Among soldiers there's a slang word for it, "pulped." It's used to describe the brain injury sustained from exposure to improvised explosive device blasts.
Now there's a medical acronym for pulped, "CTE" or Chronic Traumatic Encephalopathy. And it's estimated that one in five US veterans of the wars in Iraq and Afghanistan may have it.
Whereas PTSD is a mental illness, marked by unwelcome flashbacks and anguish, CTE is a progressive neurodegerative brain disorder characterized by abnormal protein deposits that eventually kill brain cells and thus cause cognitive declines, including loss of memory and the ability to learn as well as depression.
These researchers say they have demonstrated that exposure to a single blast equivalent to that generated by a typical improvised explosive device (IED) can result in CTE and long-term brain impairments that accompany the disease. The research, published online Wednesday in Science Translational Medicine, also indicates that soldiers are injured by more than just the initial shock wave of very high air pressure following a blast. An IED's secondary "blast wind," a huge volume of displaced air flooding at high pressure back into the vacuum, can also damage the brain and lead to long-term consequences such as CTE. The blast wind created by an IED can reach a velocity of more than 530 kilometers per hour. Winds from a category 5 hurricane (the most severe), by comparison, reach about 250 kilometers per hour.
For their study, the researchers analyzed postmortem brain tissue from four military service members who were known to have been injured by a blast or had a concussive injury. The scientists compared that tissue with brain tissue samples from three young amateur American football players and a professional wrestler, all of whom had a history of repetitive concussive injury, and with four samples from comparably aged control subjects with no history of blast exposure, concussive injury or neurological disease. The signs of CTE (which can only be diagnosed postmortem) in the brains of blast-exposed military veterans were indistinguishable from those found in the deceased athletes.
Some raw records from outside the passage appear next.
(** * astromodels.functions.functions: a shallow embedding

    The module is a catalogue of closed-form one-dimensional functions.
    The classes whose behaviour is stated below ([powerlaw],
    [powerlaw_flux], [broken_powerlaw], [gaussian], [uniform_prior],
    [log_uniform_prior], [sin], [synchrotron], [line], [identity], [bias],
    [band], [log_parabola], [cutoff_powerlaw_flux]) become Rocq modules of
    the same name, whose [evaluate], [_set_units], [peak_energy], ...
    follow the Python statements in their order.

    Numbers.  The values of the parameters are Python floats and the
    coordinates are numpy float64 arrays; both are read as real numbers:
    rounding, overflow and the IEEE special values are outside the model.
    Where an operation has no real value (division by zero, a logarithm
    of a non-positive number, a negative base raised to a fractional
    power, zero raised to a negative power) Python either raises
    (ZeroDivisionError, ValueError on plain floats) or numpy carries on
    with inf/nan and a warning.  The model does not follow the
    computation past such a point:
      - a scalar computation ends in the outcome [Singular];
      - an array element becomes [None].

    Arrays.  A numpy array is the list of its elements; the ufuncs used by
    the source act element by element, boolean masks are lists of
    booleans, and masked reads and writes ([x[idx]], [flux[idx] = ...])
    are the functions [np_take] and [np_put] below.

    Objects.  A method that assigns to an attribute of [self] is a
    function from the object before the call to the outcome and the
    object after it (see [method]). *)

From Stdlib Require Import ZArith Reals Lra List Bool String.
Import ListNotations.
Local Open Scope R_scope.

(** ** Outcomes of a call *)

(** The exceptions raised by a [raise] or [assert] statement of the source. *)
Inductive exn : Type :=
| AssertionError (msg : string)
| RuntimeError (msg : string)
| InvalidUsageForFunction (msg : string).

Inductive outcome (A : Type) : Type :=
| Returns (v : A)
| Raises (e : exn)
| Singular.

Arguments Returns {A} v.
Arguments Raises {A} e.
Arguments Singular {A}.

Definition bind {A B : Type} (c : outcome A) (k : A -> outcome B) : outcome B :=
  match c with
  | Returns v => k v
  | Raises e => Raises e
  | Singular => Singular
  end.

Declare Scope py_scope.
Delimit Scope py_scope with py.
Notation "x <- c ;; k" := (bind c (fun x => k))
  (at level 61, c at next level, right associativity) : py_scope.
Notation "c ;; k" := (bind c (fun _ => k))
  (at level 61, right associativity) : py_scope.
Local Open Scope py_scope.

(** [assert cond, msg] *)
Definition py_assert (cond : bool) (msg : string) : outcome unit :=
  if cond then Returns tt else Raises (AssertionError msg).

(** A scalar operation without a real value stops the scalar computation. *)
Definition scalar (o : option R) : outcome R :=
  match o with
  | Some v => Returns v
  | None => Singular
  end.

(** [raises_only P c]: an exception raised by [c] satisfies [P]. *)
Definition raises_only {A : Type} (P : exn -> Prop) (c : outcome A) : Prop :=
  forall e, c = Raises e -> P e.

(** ** Real arithmetic as the source uses it *)

Definition Rleb (x y : R) : bool := if Rle_dec x y then true else false.
Definition Rltb (x y : R) : bool := if Rlt_dec x y then true else false.
Definition Reqb (x y : R) : bool := if Req_dec_T x y then true else false.

(** [x / y] *)
Definition divide (x y : R) : option R :=
  if Reqb y 0 then None else Some (x / y).

Definition is_integer (y : R) : bool := Reqb (IZR (Int_part y)) y.

(** [pow(x, y)] and [np.power(x, y)]: C's [pow] on the arguments where it
    has a finite real value. *)
Definition power (x y : R) : option R :=
  if Rltb 0 x then Some (Rpower x y)
  else if Reqb y 0 then Some 1
  else if Reqb x 0 then (if Rltb 0 y then Some 0 else None)
  else if is_integer y then Some (powerRZ x (Int_part y))
  else None.

(** [math.log(x)] *)
Definition log (x : R) : option R :=
  if Rltb 0 x then Some (ln x) else None.

(** ** numpy on lists *)

Definition np_lt (x : list R) (s : R) : list bool := map (fun xi => Rltb xi s) x.
Definition np_gt (x : list R) (s : R) : list bool := map (fun xi => Rltb s xi) x.
Definition np_le (x : list R) (s : R) : list bool := map (fun xi => Rleb xi s) x.
Definition np_ge (x : list R) (s : R) : list bool := map (fun xi => Rleb s xi) x.

(** [m1 & m2] *)
Fixpoint np_and (m1 m2 : list bool) : list bool :=
  match m1, m2 with
  | c1 :: m1', c2 :: m2' => (c1 && c2) :: np_and m1' m2'
  | _, _ => []
  end.

(** [~m] *)
Definition np_invert (m : list bool) : list bool := map negb m.

(** [np.where(m, a, b)] with [a] an array and [b] a scalar. *)
Fixpoint np_where {A : Type} (m : list bool) (a : list A) (b : A) : list A :=
  match m, a with
  | c :: m', ai :: a' => (if c then ai else b) :: np_where m' a' b
  | _, _ => []
  end.

(** [np.where(m, a, b)] with both [a] and [b] scalars. *)
Definition np_where_scalar {A : Type} (m : list bool) (a b : A) : list A :=
  map (fun c : bool => if c then a else b) m.

(** [s / x] with [s] a scalar and [x] an array. *)
Definition np_rdivide (s : R) (x : list R) : list (option R) :=
  map (fun xi => divide s xi) x.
But here's the rub. A soldier can't prove he or she has CTE. That can only be confirmed through an autopsy. And once wars are over, particularly if they don't end in stunning victories, messed up veterans really don't hold much residual interest for the political classes. This sort of thing is more likely to wind up as a law enforcement/criminal justice problem. Don't believe me? Ask anyone from the family of a disabled veteran.